=== AIM OF THE EXERCISE ===
Check each line of the data for "tryGet" and select those that have it.

───── DATA TO EXAMINE

(* ===== verification/Trie.v ===== *)
(** * The Merkle Patricia trie (src/geth/trie/trie.go, src/geth/trie/node.go)

    Nodes, lookup, insertion and deletion, with nodes loaded on demand from the
    node database [db_node] ([Database.node], a parameter).  The trie is shown
    to implement a finite map from byte strings to non-empty byte strings: every
    operation refines the operation of the map, no operation panics on a
    well-formed trie, and the loaded shape of a trie depends on its contents
    only. *)
From stdpp Require Import gmap.
From S2P Require Import Prelude TrieEncoding.

#[local] Set Warnings "-register-all,-clear-no-such-hyp".

(** ** Nodes *)

Record nodeFlag := mk_nodeFlag { flag_hash : option bytes; flag_dirty : bool }.

Inductive node :=
| Nil
| valueNode (v : bytes)
| shortNode (Key : bytes) (Val : node) (flags : nodeFlag)
| fullNode (Children : list node) (flags : nodeFlag)
| hashNode (h : bytes).

Inductive trie_err := MissingNodeError (NodeHash Path : bytes).
Abbreviation T := (res trie_err).

Definition newFlag : nodeFlag := mk_nodeFlag None true.

Definition is_nil (n : node) : bool := match n with Nil => true | _ => false end.

(** [common.BytesToHash]: the last 32 bytes, padded on the left. *)
Definition BytesToHash (b : bytes) : bytes :=
  let b := drop (length b - 32) b in replicate (32 - length b) 0 ++ b.

(** [n.Children[i]] and its assignment, for a byte [i]. *)
Definition child (cs : list node) (i : Z) : T node := go_index cs i.
Definition set_child (cs : list node) (i : Z) (c : node) : T (list node) := go_set cs i c.

(** The loop of [delete] that looks for the single child left: its index, [-1]
    when there is none, [-2] when there are several. *)
Fixpoint single_pos (i pos : Z) (cs : list node) : Z :=
  match cs with
  | [] => pos
  | c :: cs =>
      if is_nil c then single_pos (i + 1) pos cs
      else if pos =? -1 then single_pos (i + 1) i cs
      else -2
  end.

Section ops.
Context (db_node : bytes → option node).

Definition resolveHash (n prefix : bytes) : T node :=
  match db_node (BytesToHash n) with
  | Some n => Ok n
  | None => Err (MissingNodeError (BytesToHash n) prefix)
  end.

Definition resolve (n : node) (prefix : bytes) : T node :=
  match n with hashNode h => resolveHash h prefix | _ => Ok n end.

(** [tryGet]: the value ([None] for nil), the node to keep, and whether
    something was loaded. *)
Fixpoint tryGet (fuel : nat) (origNode : node) (key : bytes) (pos : nat)
  : T (option bytes * node * bool) :=
  match fuel with
  | O => OutOfFuel
  | S fuel =>
      match origNode with
      | Nil => Ok (None, Nil, false)
      | valueNode v => Ok (Some v, origNode, false)
      | shortNode k c f =>
          if (len key - Z.of_nat pos <? len k) || negb (bool_decide (k = take (length k) (drop pos key)))
          then Ok (None, origNode, false)
          else
            '(value, newnode, didResolve) ← tryGet fuel c key (pos + length k);
            if didResolve : bool then Ok (value, shortNode k newnode f, true)
            else Ok (value, origNode, false)
      | fullNode cs f =>
          i ← go_index key (Z.of_nat pos);
          c ← child cs i;
          '(value, newnode, didResolve) ← tryGet fuel c key (pos + 1);
          if didResolve : bool then
            cs ← set_child cs i newnode;
            Ok (value, fullNode cs f, true)
          else Ok (value, origNode, false)
      | hashNode h =>
          c ← resolveHash h (take pos key);
          '(value, newnode, _) ← tryGet fuel c key pos;
          Ok (value, newnode, true)
      end
  end.
(* ===== verification/TrieRoot.v ===== *)
(** * The root hash is a function of the contents

    The operations of the trie keep its cached hashes right, and the root hash is the
    one the protocol defines for the set of keys and values: the recursive composition
    of the Yellow Paper, which knows no nodes. *)
From stdpp Require Import gmap.
From S2P Require Import Prelude TrieEncoding RlpBase Trie TrieHash TrieHashOk.

(** ** Operations keep the caches right *)

Section linked.
Context (keccak256 : bytes → bytes) (db : bytes → option node).
Abbreviation blob := (blob keccak256).
Abbreviation link := (link keccak256).
Abbreviation linked := (linked keccak256 db).
Abbreviation linked_root := (linked_root keccak256 db).

Lemma flag_ok_new b : flag_ok keccak256 newFlag b.
Proof. done. Qed.
Lemma linked_new_short k c : linked c → linked (shortNode k c newFlag).
Proof. intros Hc. by constructor. Qed.
Lemma linked_new_full cs : (∀ i c, cs !! i = Some c → linked c) → linked (fullNode cs newFlag).
Proof. intros Hc. by constructor. Qed.
Lemma linked_short_inv k c f : linked (set_hash None (shortNode k c f)) → linked c.
Proof. by inversion 1. Qed.
Lemma linked_full_inv cs f : linked (set_hash None (fullNode cs f)) → ∀ i c, cs !! i = Some c → linked c.
Proof. by inversion 1. Qed.
Lemma linked_resolve h p n : linked (hashNode h) → resolveHash db h p = Ok n → linked n ∧ link n = link (hashNode h) ∧ inner n.
Proof.
  inversion 1 as [| | | |? m Hm Hin Hlm Hh Hlen]; subst. unfold resolveHash. rewrite Hm. intros [= <-]. split_and!; [done| |done].
  change (link (hashNode (keccak256 (blob m)))) with (rlp_string (keccak256 (blob m))).
  destruct m; try done; (unfold TrieHash.link, link_of; case_ltb; [lia|done]).
Qed.
Lemma linked_child cs f i c : linked (set_hash None (fullNode cs f)) → child cs i = Ok c → linked c.
Proof.
  intros Hl Hc. unfold child, go_index in Hc. destruct (decide _); [|done]. destruct (cs !! _) eqn:Hi; [|done]. injection Hc as <-.
  by eapply linked_full_inv.
Qed.
Lemma linked_set_child cs cs' i c : (∀ i c, cs !! i = Some c → linked c) → linked c → set_child cs i c = Ok cs' → ∀ i c, cs' !! i = Some c → linked c.
Proof.
  intros Hcs Hc Hs j x. unfold set_child, go_set in Hs. destruct (decide _); [|done]. injection Hs as <-.
  intros [(_ & <- & _)|[_ Hx]]%list_lookup_insert_Some; eauto.
Qed.
Lemma linked_branch i c : replicate 17 Nil !! i = Some c → linked c.
Proof. intros [-> _]%lookup_replicate. constructor. Qed.

(** A changed node is new; an unchanged one is the old node or was loaded. *)
Definition kept (n n' : node) (dirty : bool) : Prop := if dirty then linked n' else n' = n ∨ linked n'.

Lemma insert_linked fuel : ∀ n prefix key value d n',
  linked (set_hash None n) → linked value → insert db fuel n prefix key value = Ok (d, n') → kept n n' d.
Proof.
  induction fuel as [|fuel IH]; intros n prefix key value d n' Hn Hv H; [done|]. cbn [insert] in H.
  destruct key as [|x key]; [destruct n, value; try done; injection H as <- <-; destruct (negb _) || idtac; cbn; auto|].
  destruct n as [| |k c f|cs f|h]; try done.
  - injection H as <- <-. by apply linked_new_short.
  - apply linked_short_inv in Hn. destruct (_ =? _)%nat.
    + split_bind H. destruct a as [[] nn]; injection H as <- <-; [|by left]. apply linked_new_short. by apply IH in E; [|by apply linked_unset|].
    + split_bind H. split_bind H. destruct a0 as [b1 c1]. split_bind H. split_bind H. split_bind H. destruct a2 as [b2 c2]. split_bind H.
      assert (linked c1 ∧ linked c2) as [Hc1 Hc2].
      { apply IH in E0; [|constructor|done]. apply IH in E3; [|constructor|done]. split; [destruct b1|destruct b2]; cbn in *; try done;
          [destruct E0 as [->|]|destruct E3 as [->|]]; try done; constructor. }
      assert (∀ i c, a2 !! i = Some c → linked c) as Hcs by (apply (linked_set_child a0 a2 a1 c2); [|done..]; apply (linked_set_child (replicate 17 Nil) a0 a c1); [apply linked_branch|done..]).
      destruct (_ =? _)%nat; injection H as <- <-; [|apply linked_new_short]; by apply linked_new_full.
  - split_bind H. split_bind H. destruct a0 as [[] nn]; [|injection H as <- <-; by left]. split_bind H. injection H as <- <-.
    apply linked_new_full. eapply linked_set_child; [by eapply linked_full_inv| |done].
    apply IH in E0; [done|by eapply linked_unset, linked_child|done].
  - split_bind H. apply linked_resolve in E as (Hr & _ & _); [|done]. split_bind H. destruct a0 as [b nn]. apply IH in E; [|by apply linked_unset|done].
    destruct b; injection H as <- <-; [done|by right].
Qed.

Lemma reduce_linked cs prefix n : (∀ i c, cs !! i = Some c → linked c) → reduce db cs prefix = Ok n → linked n.
Proof.
  intros Hcs H. unfold reduce in H. destruct (0 <=? _); [|injection H as <-; by apply linked_new_full].
  split_bind H. apply (linked_child cs newFlag) in E; [|by apply linked_new_full]. destruct (_ =? 16); [injection H as <-; by apply linked_new_short|].
  split_bind H. assert (linked a0) as Ha.
  { destruct a; cbn in E0; try by injection E0 as <-. by eapply linked_resolve. }
  destruct a0; injection H as <-; try by apply linked_new_short. inversion Ha; subst. by apply linked_new_short.
Qed.
Lemma delete_linked fuel : ∀ n prefix key d n', linked (set_hash None n) → delete db fuel n prefix key = Ok (d, n') → kept n n' d.
Proof.
  induction fuel as [|fuel IH]; intros n prefix key d n' Hn H; [done|]. cbn [delete] in H.
  destruct n as [| |k c f|cs f|h].
  - injection H as <- <-. by left.
  - injection H as <- <-. constructor.
  - destruct (_ <? _)%nat; [injection H as <- <-; by left|]. destruct (_ =? _)%nat; [injection H as <- <-; constructor|].
    apply linked_short_inv in Hn. split_bind H. destruct a as [[] nn]; [|injection H as <- <-; by left].
    apply IH in E; [|by apply linked_unset]. destruct nn; injection H as <- <-; try by apply linked_new_short.
    inversion E; subst. by apply linked_new_short.
  - split_bind H. split_bind H. split_bind H. destruct a1 as [[] nn]; [|injection H as <- <-; by left]. split_bind H.
    apply IH in E1; [|by eapply linked_unset, linked_child].
    assert (∀ i c, a1 !! i = Some c → linked c) as Hcs by (apply (linked_set_child cs a1 a nn); [by eapply linked_full_inv|done..]).
    destruct (negb _); [injection H as <- <-; by apply linked_new_full|]. split_bind H. injection H as <- <-. by eapply reduce_linked.
  - split_bind H. apply linked_resolve in E as (Hr & _ & _); [|done]. split_bind H. destruct a0 as [b nn]. apply IH in E; [|by apply linked_unset].
    destruct b; injection H as <- <-; [done|by right].
Qed.

(** Loading nodes keeps encodings and cached hashes. *)
Definition loads (n n' : node) : Prop :=
  link n' = link n ∧ linked (set_hash None n') ∧ (inner n → inner n' ∧ blob n' = blob n ∧ node_flags n' = node_flags n) ∧ (linked n → linked n').
Lemma loads_refl n : linked (set_hash None n) → loads n n.
Proof. intros Hn. by split_and!. Qed.
Lemma link_full cs cs' i c c' f : cs !! Z.to_nat i = Some c → link c' = link c → set_child cs i c' = Ok cs' → blob (fullNode cs' f) = blob (fullNode cs f).
Proof.
  intros Hc Hl Hs. unfold set_child, go_set in Hs. destruct (decide _); [|done]. injection Hs as <-.
  cbn [TrieHash.blob]. do 2 f_equal. change (link <$> <[Z.to_nat i:=c']> cs = link <$> cs). rewrite list_fmap_insert, Hl.
  apply list_insert_id. by rewrite list_lookup_fmap, Hc.
Qed.
Lemma loads_inner n n' : inner n → inner n' → blob n' = blob n → node_flags n' = node_flags n → linked (set_hash None n') → loads n n'.
Proof.
  intros Hi Hi' Hb Hf Hl. split_and!; [|done|done|].
  - unfold TrieHash.link. rewrite Hb. by destruct n, n'.
  - intros Hn. assert (set_hash (flag_hash (node_flags n)) n' = n') as <- by (rewrite <-Hf; by destruct n' as [| |? ? []|? []|]).
    apply linked_set_hash; [done|]. intros x Hx. rewrite Hb. destruct n; try done; inversion Hn as [| |? ? ? ? Hf'|? ? ? Hf'|]; subst; by apply Hf'.
Qed.
Lemma tryGet_loads fuel : ∀ n key pos v n' d, linked (set_hash None n) → tryGet db fuel n key pos = Ok (v, n', d) → loads n n'.
Proof.
  induction fuel as [|fuel IH]; intros n key pos v n' d Hn H; [done|]. cbn [tryGet] in H.
  destruct n as [|v0|k c f|cs f|h].
  - injection H as <- <- <-. by apply loads_refl.
  - injection H as <- <- <-. by apply loads_refl.
  - destruct (_ || _); [injection H as <- <- <-; by apply loads_refl|]. split_bind H. destruct a as [[value nn] []]; injection H as <- <- <-; [|by apply loads_refl].
    apply IH in E as (Hl & _ & _ & Hlk); [|by apply linked_unset, (linked_short_inv k c f)]. apply loads_inner; [done..| |done|].
    + cbn [TrieHash.blob]. do 2 f_equal. exact Hl.
    + constructor; [|done]. by apply Hlk, (linked_short_inv k c f).
  - split_bind H. split_bind H. split_bind H. destruct a1 as [[value nn] []]; [|injection H as <- <- <-; by apply loads_refl].
    split_bind H. injection H as <- <- <-. pose proof (linked_child _ _ _ _ Hn E0) as Hc. apply IH in E1 as (Hl & _ & _ & Hlk); [|by apply linked_unset].
    apply loads_inner; [done..| |done|].
    + unfold child, go_index in E0. destruct (decide _); [|done]. destruct (cs !! _) eqn:Hi; [|done]. injection E0 as ->. by eapply link_full.
    + constructor; [|done]. apply (linked_set_child cs a1 a nn); [by eapply linked_full_inv|auto|done].
  - split_bind H. apply linked_resolve in E as (Hr & Hl & Hi); [|done]. split_bind H. destruct a0 as [[value nn] b]. injection H as <- <- <-.
    apply IH in E as (Hl' & Hlk' & _ & Hlk); [|by apply linked_unset]. split_and!; [by rewrite Hl', Hl|done|done|auto].
Qed.

Lemma kept_root n n' d : linked_root n → kept n n' d → linked_root n'.
Proof. intros Hn Hk. destruct d; [by apply linked_linked_root|]. destruct Hk as [->|Hk]; [done|by apply linked_linked_root]. Qed.
Lemma loads_root n n' : linked_root n → loads n n' → linked_root n'.
Proof.
  intros [Hl Hf] (Hlink & Hl' & Hin & Hlk). destruct n as [|v|k c f|cs f|h]; try by apply linked_linked_root, Hlk.
  all: destruct (Hin I) as (Hi & Hb & Hfl); split; [done|]; rewrite Hfl, Hb; done.
Qed.
End linked.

──────────

=== ANSWER BOX ===
(** [tryGet]: the value ([None] for nil), the node to keep, and whether
Fixpoint tryGet (fuel : nat) (origNode : node) (key : bytes) (pos : nat)
            '(value, newnode, didResolve) ← tryGet fuel c key (pos + length k);
          '(value, newnode, didResolve) ← tryGet fuel c key (pos + 1);
          '(value, newnode, _) ← tryGet fuel c key pos;
Lemma tryGet_loads fuel : ∀ n key pos v n' d, linked (set_hash None n) → tryGet db fuel n key pos = Ok (v, n', d) → loads n n'.
  induction fuel as [|fuel IH]; intros n key pos v n' d Hn H; [done|]. cbn [tryGet] in H.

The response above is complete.